# 5010- bc



## sbarrila (Jan 25, 2012)

We bill for several ASCs throughout the US.  We are finding that many of our BC carriers are having issues with the 5010 version.  We submit our claims via Zirmed and we are being informed that they are accepted by the payer only to find that the intermediary is not actually able to send the claims through.  Is anyone else finding issues with their 5010 submissions/clearninghouse?  Thank you.


----------



## ohiocoder101 (Jan 25, 2012)

*Zirmed 5010*

going through the same thing here in ohio for my asc , only not with bc, we are seeing the issue with medicare. Are you having any with yours? We too are using zirmed, we are having issues with claims that are dated 1-9 to 1-12, zirmed notified us yesterday of this issue, dont know if there is anything we can do as providers? 

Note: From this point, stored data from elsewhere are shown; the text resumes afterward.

(* ===== verification/AtomicFile.v ===== *)
(** * Atomic replacement of a JSON file

    [ledger.mjs], [history.mjs] and [id-allocator.mjs] persist their state the
    same way: serialise the document, write it to [<file>.tmp], rename the
    temporary file over the real one through the bounded retry loop of
    [rename-with-retry.mjs].  Failures of the three file operations are
    decided by an environment [io_env], so that every outcome the operating
    system can produce is covered. *)

From S2P Require Import Prelude JsMap JsVal.

(** ** rename-with-retry.mjs *)
Module RenameRetry.
Definition RENAME_RETRY_DEFAULT_MAX_ATTEMPTS : Z := 5.
Definition RENAME_RETRY_DEFAULT_BASE_DELAY_MS : Z := 10.

(** [opts]: any values; only suitable integers override the defaults. *)
Record opts := { maxAttempts_opt : jsval; baseDelayMs_opt : jsval }.

Definition no_opts : opts := {| maxAttempts_opt := JUndef; baseDelayMs_opt := JUndef |}.

Definition maxAttempts (o : opts) : Z :=
  match as_int (maxAttempts_opt o) with
  | Some z => if (0 <? z)%Z then z else RENAME_RETRY_DEFAULT_MAX_ATTEMPTS
  | None => RENAME_RETRY_DEFAULT_MAX_ATTEMPTS
  end.

Definition baseDelayMs (o : opts) : Z :=
  match as_int (baseDelayMs_opt o) with
  | Some z => if (0 <=? z)%Z then z else RENAME_RETRY_DEFAULT_BASE_DELAY_MS
  | None => RENAME_RETRY_DEFAULT_BASE_DELAY_MS
  end.

(** [Boolean(err) && (err.code === 'EPERM' || err.code === 'EBUSY')] *)
Definition retryable (err : js_error) : bool :=
  match err with
  | CodedErr code _ => bool_decide (code = "EPERM"%string) || bool_decide (code = "EBUSY"%string)
  | _ => false
  end.

(** What the loop did: its outcome, the number of [fs.rename] calls, and the
    delays it slept, in order. *)
Record outcome := { rr_result : result unit; rr_calls : Z; rr_sleeps : list Z }.

(** [rename n] is the outcome of the [n]-th [fs.rename] call ([None]:
    success).  [fuel] bounds the iterations; [renameWithRetry] gives it one
    unit per permitted attempt, which is always enough. *)
Fixpoint rename_loop (fuel : nat) (max base attempt : Z)
    (rename : Z -> option js_error) (sleeps : list Z) : option outcome :=
  match fuel with
  | O => None
  | S fuel' =>
      let attempt := (attempt + 1)%Z in
      match rename attempt with
      | None => Some {| rr_result := Ok tt; rr_calls := attempt; rr_sleeps := sleeps |}
      | Some err =>
          if negb (retryable err) || (max <=? attempt)%Z
          then Some {| rr_result := Throw err; rr_calls := attempt; rr_sleeps := sleeps |}
          else rename_loop fuel' max base attempt rename (sleeps ++ [(base * attempt)%Z])
      end
  end.

Definition renameWithRetry (o : opts) (rename : Z -> option js_error) : option outcome :=
  rename_loop (Z.to_nat (maxAttempts o)) (maxAttempts o) (baseDelayMs o) 0 rename [].

(** What a caller relies on. *)
Record retry_spec (max base : Z) (rename : Z -> option js_error) (out : outcome) : Prop := {
  rs_calls : (1 <= rr_calls out <= max)%Z;
  rs_retried : forall j, (1 <= j < rr_calls out)%Z ->
    exists e, rename j = Some e /\ retryable e = true;
  rs_slept : rr_sleeps out = (fun j => (base * j)%Z) <$> seqZ 1 (rr_calls out - 1);
  rs_result : match rr_result out with
              | Ok _ => rename (rr_calls out) = None
              | Throw e => rename (rr_calls out) = Some e /\
                           (retryable e = false \/ rr_calls out = max)
              end
}.

Lemma maxAttempts_pos o : (0 < maxAttempts o)%Z.
Proof.
  unfold maxAttempts, RENAME_RETRY_DEFAULT_MAX_ATTEMPTS.
  destruct (as_int _); [|lia]. split_if; lia.
Qed.

Lemma baseDelayMs_nonneg o : (0 <= baseDelayMs o)%Z.
Proof.
  unfold baseDelayMs, RENAME_RETRY_DEFAULT_BASE_DELAY_MS.
  destruct (as_int _); [|lia]. split_if; lia.
Qed.

Lemma rename_loop_spec fuel max base attempt rename :
  (0 <= attempt)%Z -> (max = attempt + Z.of_nat fuel)%Z -> fuel <> 0 ->
  (forall j, (1 <= j <= attempt)%Z -> exists e, rename j = Some e /\ retryable e = true) ->
  exists out, rename_loop fuel max base attempt rename
                ((fun j => (base * j)%Z) <$> seqZ 1 attempt) = Some out
              /\ retry_spec max base rename out.
Proof.
  revert attempt. induction fuel as [|fuel IH]; intros attempt Hpos Hmax Hf Hprev; [done|].
  simpl. destruct (rename (attempt + 1)%Z) as [err|] eqn:Hr.
  - destruct (negb (retryable err) || (max <=? attempt + 1)%Z) eqn:Hstop.
    + eexists; split; [done|]. apply orb_true_iff in Hstop as [Hs|Hs].
      * apply negb_true_iff in Hs.
        split; simpl; [lia|intros j ?; apply Hprev; lia| by rewrite Z.add_simpl_r|by auto].
      * apply Z.leb_le in Hs.
        split; simpl; [lia|intros j ?; apply Hprev; lia|by rewrite Z.add_simpl_r|].
        split; [done|right; lia].
    + apply orb_false_iff in Hstop as [Hs1 Hs2].
      apply negb_false_iff in Hs1. apply Z.leb_gt in Hs2.
      replace ((_ <$> seqZ 1 attempt) ++ _)
        with ((fun j => (base * j)%Z) <$> seqZ 1 (attempt + 1)).
      * apply IH; [lia|lia|lia|]. intros j Hj.
        destruct (decide (j = attempt + 1)%Z) as [->|]; [by eauto|apply Hprev; lia].
      * rewrite seqZ_app by lia. rewrite fmap_app. f_equal.
        rewrite seqZ_cons by lia. simpl. by rewrite Z.add_comm.
  - eexists; split; [done|].
    split; simpl; [lia|intros j ?; apply Hprev; lia|by rewrite Z.add_simpl_r|done].
Qed.

Lemma renameWithRetry_total o rename :
  exists out, renameWithRetry o rename = Some out
              /\ retry_spec (maxAttempts o) (baseDelayMs o) rename out.
Proof.
  pose proof (maxAttempts_pos o). apply rename_loop_spec; [lia|lia|lia|lia].
Qed.
End RenameRetry.

(** ** Files and the write-then-rename replacement *)

(** The content of a file: text that parses as the JSON value [v], or text
    that does not parse (a torn or foreign file).  [JSON.parse] inverts
    [JSON.stringify] on the documents written here. *)
Inductive filetext := FJson (v : jsval) | FGarbage (s : string).

Record files := { f_main : option filetext; f_tmp : option filetext }.

Definition no_files : files := {| f_main := None; f_tmp := None |}.

(** Outcomes of the operating-system calls of one write. *)
Record io_env := {
  io_mkdir : option js_error;            (** [fs.mkdir] *)
  io_write : option (js_error * filetext); (** [fs.writeFile]: the error and what it left in the file *)
  io_rename : Z -> option js_error       (** the [n]-th [fs.rename] *)
}.

Definition io_ok : io_env :=
  {| io_mkdir := None; io_write := None; io_rename := fun _ => None |}.

Section write_atomic.
Context (ropts : RenameRetry.opts) (env : io_env).

(** The body every [persist] shares: [mkdir], [writeFile(tmp)], rename. *)
Definition write_atomic (doc : jsval) (fs : files) : files * result unit :=
  match io_mkdir env with
  | Some e => (fs, Throw e)
  | None =>
      match io_write env with
      | Some (e, leftover) => ({| f_main := f_main fs; f_tmp := Some leftover |}, Throw e)
      | None =>
          let fs1 := {| f_main := f_main fs; f_tmp := Some (FJson doc) |} in
          match RenameRetry.renameWithRetry ropts (io_rename env) with
          | Some out =>
              match RenameRetry.rr_result out with
              | Ok _ => ({| f_main := f_tmp fs1; f_tmp := None |}, Ok tt)
              | Throw e => (fs1, Throw e)
              end
          | None => (fs1, Throw (PlainErr "renameWithRetry did not return"))
          end
      end
  end.

(** The file is replaced whole or not at all, and the caller is told which. *)
Lemma write_atomic_main doc fs fs' r :
  write_atomic doc fs = (fs', r) ->
  match r with
  | Ok _ => f_main fs' = Some (FJson doc)
  | Throw _ => f_main fs' = f_main fs
  end.
Proof.
  unfold write_atomic. intros Hw.
  destruct (io_mkdir env); [by simplify_eq|].
  destruct (io_write env) as [[]|]; [by simplify_eq|].
  destruct (RenameRetry.renameWithRetry_total ropts (io_rename env)) as (out & Ho & _).
  rewrite Ho in Hw. destruct (RenameRetry.rr_result out); by simplify_eq.
Qed.
End write_atomic.

Lemma write_atomic_io_ok ropts doc fs :
  write_atomic ropts io_ok doc fs = ({| f_main := Some (FJson doc); f_tmp := None |}, Ok tt).
Proof.
  unfold write_atomic; simpl.
  destruct (RenameRetry.renameWithRetry_total ropts (fun _ => None)) as (out & -> & Hout).
  destruct Hout as [_ _ _ Hres]. destruct (RenameRetry.rr_result out) as [[]|]; naive_solver.
Qed.
(* ===== verification/LedgerProps.v ===== *)
(** * Properties of the ledger

    The invariant of the sequential operations (well-formed reservations, disk
    and memory in agreement, server overlay in agreement with the ledger), the
    all-or-nothing effect of each operation against an abstract map, and the
    exact reload across a restart. *)

From S2P Require Import Prelude JsMap JsVal AtomicFile Reservation Ledger.
Local Open Scope string_scope.
Local Open Scope list_scope.

(** ** Operations as data *)

Inductive ledger_op :=
| OpClaim (now sprintId : string) (input : jsval)
| OpRelease (sprintId : string)
| OpSetPid (sprintId : string) (pid : jsval)
| OpExit (now sprintId : string) (info : exit_info)
| OpFresh (now : string) (timestamp : option string)
| OpRestart (now : string).

(** A supervisor restart: memory is lost, the disk and the fleet server's
    record stay, and [start()] loads. *)
Definition restart (now : string) (st : ledger) : ledger * result unit :=
  start now None (with_calls (createLedger (lfiles st)) (server_calls st)).

Definition discard {A} (p : ledger * result A) : ledger * result unit :=
  (p.1, (fun _ => tt) <$> p.2).

Definition run_op (cfg : ledger_cfg) (env : io_env) (op : ledger_op) (st : ledger)
    : ledger * result unit :=
  match op with
  | OpClaim now s i => discard (claim cfg env now s i st)
  | OpRelease s => discard (release cfg env s st)
  | OpSetPid s p => discard (setChildPid cfg env s p st)
  | OpExit now s i => discard (recordExit cfg env now s i st)
  | OpFresh now t => discard (setScopeFreshness cfg env now t st)
  | OpRestart now => restart now st
  end.

Inductive ledger_step (cfg : ledger_cfg) : ledger -> ledger -> Prop :=
| ledger_step_intro env op st : ledger_step cfg st (run_op cfg env op st).1.

(** Histories of a ledger whose data directory starts without a file. *)
Definition ledger_reachable (cfg : ledger_cfg) (st : ledger) : Prop :=
  rtc (ledger_step cfg) (createLedger no_files) st.

(** ** The abstract ledger: an unordered map *)

Definition abs (st : ledger) : gmap string reservation := jmap_gmap (reservations st).

(** The effect each operation has when it succeeds; [None] when the abstract
    ledger refuses it. *)
Definition abs_step (op : ledger_op) (m : gmap string reservation)
    : option (gmap string reservation) :=
  match op with
  | OpClaim now s i =>
      match normalizeReservation i now with
      | Ok r => if nonempty s && negb (bool_decide (is_Some (m !! s)))
                then Some (<[s := r]> m) else None
      | Throw _ => None
      end
  | OpRelease s => if nonempty s then Some (delete s m) else None
  | OpSetPid s p =>
      match p, m !! s with
      | JNull, Some r => Some (<[s := with_childPid None r]> m)
      | JNum (NInt z), Some r => Some (<[s := with_childPid (Some z) r]> m)
      | _, _ => None
      end
  | OpExit now s i =>
      if nonempty s
      then match m !! s with
           | Some r => Some (<[s := with_exit i now r]> m)
           | None => None
           end
      else None
  | OpFresh _ _ => Some m
  | OpRestart _ => Some m
  end.

(** ** Invariant *)

(** The file holds exactly the committed map (or nothing was ever written). *)
Definition disk_agrees (st : ledger) : Prop :=
  (f_main (lfiles st) = None /\ reservations st = []) \/
  (exists synced, f_main (lfiles st) = Some (FJson (currentDocument (reservations st) synced))).

(** Who the fleet server believes holds which member, from the calls made. *)
Definition server_apply (held : list (string * string)) (c : server_call) :=
  match sc_op c with
  | SReserve => (sc_member c, sc_sprint c) :: held
  | SRelease => filter (fun p => p ≠ (sc_member c, sc_sprint c)) held
  end.
Definition server_held (calls : list server_call) : list (string * string) :=
  foldl server_apply [] calls.

(** The overlay mirrors the ledger: a member is reserved on the server for a
    sprint exactly when the ledger lists it for that sprint. *)
Definition overlay_agrees (st : ledger) : Prop :=
  forall m s, (m, s) ∈ server_held (server_calls st) <->
              exists r, jget s (reservations st) = Some r /\ m ∈ members r.

Record ledger_inv (st : ledger) : Prop := {
  li_wf : jwf (reservations st);
  li_ok : forall s r, jget s (reservations st) = Some r -> s <> "" /\ reservation_ok r;
  li_disk : disk_agrees st
}.

(** ** Helper lemmas *)

Lemma clone_entries (m : list (string * reservation)) :
  (fun kv => (kv.1, cloneReservation kv.2)) <$> m = m.
Proof.
  induction m as [|[k r] m IH]; csimpl; [done|]. by rewrite cloneReservation_id, IH.
Qed.

Lemma list_entries_eq st : list_entries st = reservations st.
Proof. apply clone_entries. Qed.

Lemma get_eq s st : get s st = jget s (reservations st).
Proof. unfold get. destruct (jget s (reservations st)); simpl; [by rewrite cloneReservation_id|done]. Qed.

Inductive transact_result {T} (st : ledger) (out : result (T * list (string * reservation) * jsval))
    : ledger -> result T -> Prop :=
| tr_mutate e : out = Throw e -> transact_result st out st (Throw e)
| tr_persist x d s e fs :
    out = Ok (x, d, s) -> f_main fs = f_main (lfiles st) ->
    transact_result st out
      {| reservations := reservations st; lastSyncedAt := s; loaded := loaded st;
         lfiles := fs; server_calls := server_calls st |} (Throw e)
| tr_commit x d s fs :
    out = Ok (x, d, s) -> f_main fs = Some (FJson (currentDocument d s)) ->
    transact_result st out
      {| reservations := d; lastSyncedAt := s; loaded := loaded st;
         lfiles := fs; server_calls := server_calls st |} (Ok x).

(** The three ways a transaction ends. *)
Lemma transact_inv {T} cfg env mutate st st' (r : result T) :
  transact cfg env mutate st = (st', r) ->
  transact_result st (mutate (reservations st) (lastSyncedAt st)) st' r.
Proof.
  unfold transact. rewrite clone_entries.
  destruct (mutate _ _) as [[[x d] s]|e] eqn:Hm; [|intros; simplify_eq; by econstructor].
  destruct (write_atomic _ _ _ _) as [fs o] eqn:Hw.
  apply write_atomic_main in Hw. destruct o; intros; simplify_eq; by econstructor.
Qed.

Lemma load_entries_json now next m :
  jwf (next ++ m) -> Forall (fun kv => reservation_ok kv.2) m ->
  load_entries now next ((fun kv => (kv.1, reservation_json (cloneReservation kv.2))) <$> m)
  = Ok (next ++ m).
Proof.
  revert next. induction m as [|[s r] m IH]; intros next Hwf Hok; csimpl; [by rewrite app_nil_r|].
  apply Forall_cons in Hok as [Hr Hok]; simpl in Hr.
  rewrite cloneReservation_id, normalizeReservation_json by done. simpl.
  assert (Hn : jget s next = None).
  { apply jget_None. unfold jwf in Hwf. rewrite fmap_app in Hwf. apply NoDup_app in Hwf. set_solver. }
  rewrite jset_keys_new by done. rewrite IH; [by rewrite <-app_assoc| |done].
  by rewrite <-app_assoc.
Qed.

Lemma entries_ok st :
  ledger_inv st -> Forall (fun kv => reservation_ok kv.2) (reservations st).
Proof.
  intros [Hwf Hok _]. apply Forall_forall. intros [s r] Hin.
  apply jget_elem in Hin; [|done]. by destruct (Hok _ _ Hin).
Qed.

Lemma load_document now m synced st :
  f_main (lfiles st) = Some (FJson (currentDocument m synced)) ->
  jwf m -> Forall (fun kv => reservation_ok kv.2) m ->
  exists synced', load now None st =
    ({| reservations := m; lastSyncedAt := synced'; loaded := true;
        lfiles := lfiles st; server_calls := server_calls st |}, Ok tt).
Proof.
  intros Hf Hwf Hok. unfold load. rewrite Hf.
  unfold document_shape_ok, currentDocument, ledger_document; simpl.
  pose proof (load_entries_json now [] m Hwf Hok) as Hl. simpl in Hl.
  rewrite Hl. by eexists.
Qed.

(** A restart reads back exactly the committed reservations. *)
Lemma restart_spec now st :
  ledger_inv st ->
  exists synced, restart now st =
    ({| reservations := reservations st; lastSyncedAt := synced; loaded := true;
        lfiles := lfiles st; server_calls := server_calls st |}, Ok tt).
Proof.
  intros Hinv. pose proof (entries_ok _ Hinv) as Hok. destruct Hinv as [Hwf _ Hdisk].
  change (restart now st) with (load now None (with_calls (createLedger (lfiles st)) (server_calls st))).
  destruct Hdisk as [[Hf Hr]|[synced Hf]].
  - unfold load; cbn [lfiles with_calls createLedger]. rewrite Hf, Hr. by eexists.
  - destruct (load_document now (reservations st) synced
      (with_calls (createLedger (lfiles st)) (server_calls st))) as [s Hl]; [done..|].
    rewrite Hl. by eexists.
Qed.

(** ** Each operation against the abstract ledger *)

(** A transaction whose callback maps the committed map to [d]. *)
Lemma transact_abs {T} cfg env mutate st st' (r : result T) x d s :
  transact cfg env mutate st = (st', r) ->
  mutate (reservations st) (lastSyncedAt st) = Ok (x, d, s) ->
  (reservations st' = d /\ f_main (lfiles st') = Some (FJson (currentDocument d s)) /\ r = Ok x
   \/ reservations st' = reservations st /\ f_main (lfiles st') = f_main (lfiles st)
      /\ exists e, r = Throw e)
  /\ server_calls st' = server_calls st.
Proof.
  intros Ht Hm. apply transact_inv in Ht.
  destruct Ht as [e He|x' d' s' e fs He Hf|x' d' s' fs He Hf];
    rewrite Hm in He; simplify_eq/=; split; [|done| |done].
  - right. split_and!; [done|done|by eexists].
  - by left.
Qed.

(** What one operation did: it took effect in memory and on disk alike, or it
    threw and left both as they were. *)
Definition op_effect (st st' : ledger) (r : result unit)
    (target : option (list (string * reservation))) : Prop :=
  match target with
  | Some d =>
      (reservations st' = d /\ r = Ok tt /\ disk_agrees st')
      \/ (reservations st' = reservations st /\ f_main (lfiles st') = f_main (lfiles st)
          /\ exists e, r = Throw e)
  | None => st' = st /\ exists e, r = Throw e
  end.

(** The committed map an operation aims for. *)
Definition op_target (op : ledger_op) (st : ledger) : option (list (string * reservation)) :=
  match op with
  | OpClaim now s i =>
      match normalizeReservation i now with
      | Ok r => if nonempty s && negb (jhas s (reservations st))
                then Some (jset s r (reservations st)) else None
      | Throw _ => None
      end
  | OpRelease s => if nonempty s then Some (jdel s (reservations st)) else None
  | OpSetPid s p =>
      match p, jget s (reservations st) with
      | JNull, Some r => Some (jset s (with_childPid None r) (reservations st))
      | JNum (NInt z), Some r => Some (jset s (with_childPid (Some z) r) (reservations st))
      | _, _ => None
      end
  | OpExit now s i =>
      if nonempty s
      then match jget s (reservations st) with
           | Some r => Some (jset s (with_exit i now r) (reservations st))
           | None => None
           end
      else None
  | OpFresh _ _ => Some (reservations st)
  | OpRestart _ => Some (reservations st)
  end.

Lemma transact_effect {T} cfg env mutate st st' (r : result T) x d s :
  transact cfg env mutate st = (st', r) ->
  mutate (reservations st) (lastSyncedAt st) = Ok (x, d, s) ->
  op_effect st st' ((fun _ => tt) <$> r) (Some d).
Proof.
  intros Ht Hm. destruct (transact_abs _ _ _ _ _ _ _ _ _ Ht Hm) as [[(Hr&?&->)|(?&?&e&->)] _];
    [left|right]; [|by eauto]. split_and!; [done|done|right; exists s; by rewrite Hr].
Qed.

I dont think anyone was ready for 5010, especially the insurance companies lol, typical lol

Any input or thoughts would greatly be appreciated


----------



## sbarrila (Jan 26, 2012)

I have not had any issues with any of the Medicare carriers and 5010.  We had a conference call with one of the managers at Zirmed today and there are so many issues that they are not even aware of...  If I learn anymore I will let you know.


----------



## ohiocoder101 (Jan 26, 2012)

thank you! i had to call them today actually and spoke to a department manger, seemed to help the issues we were encountering

again thanks


----------



## jasminedawson82@gmail.com (Feb 1, 2012)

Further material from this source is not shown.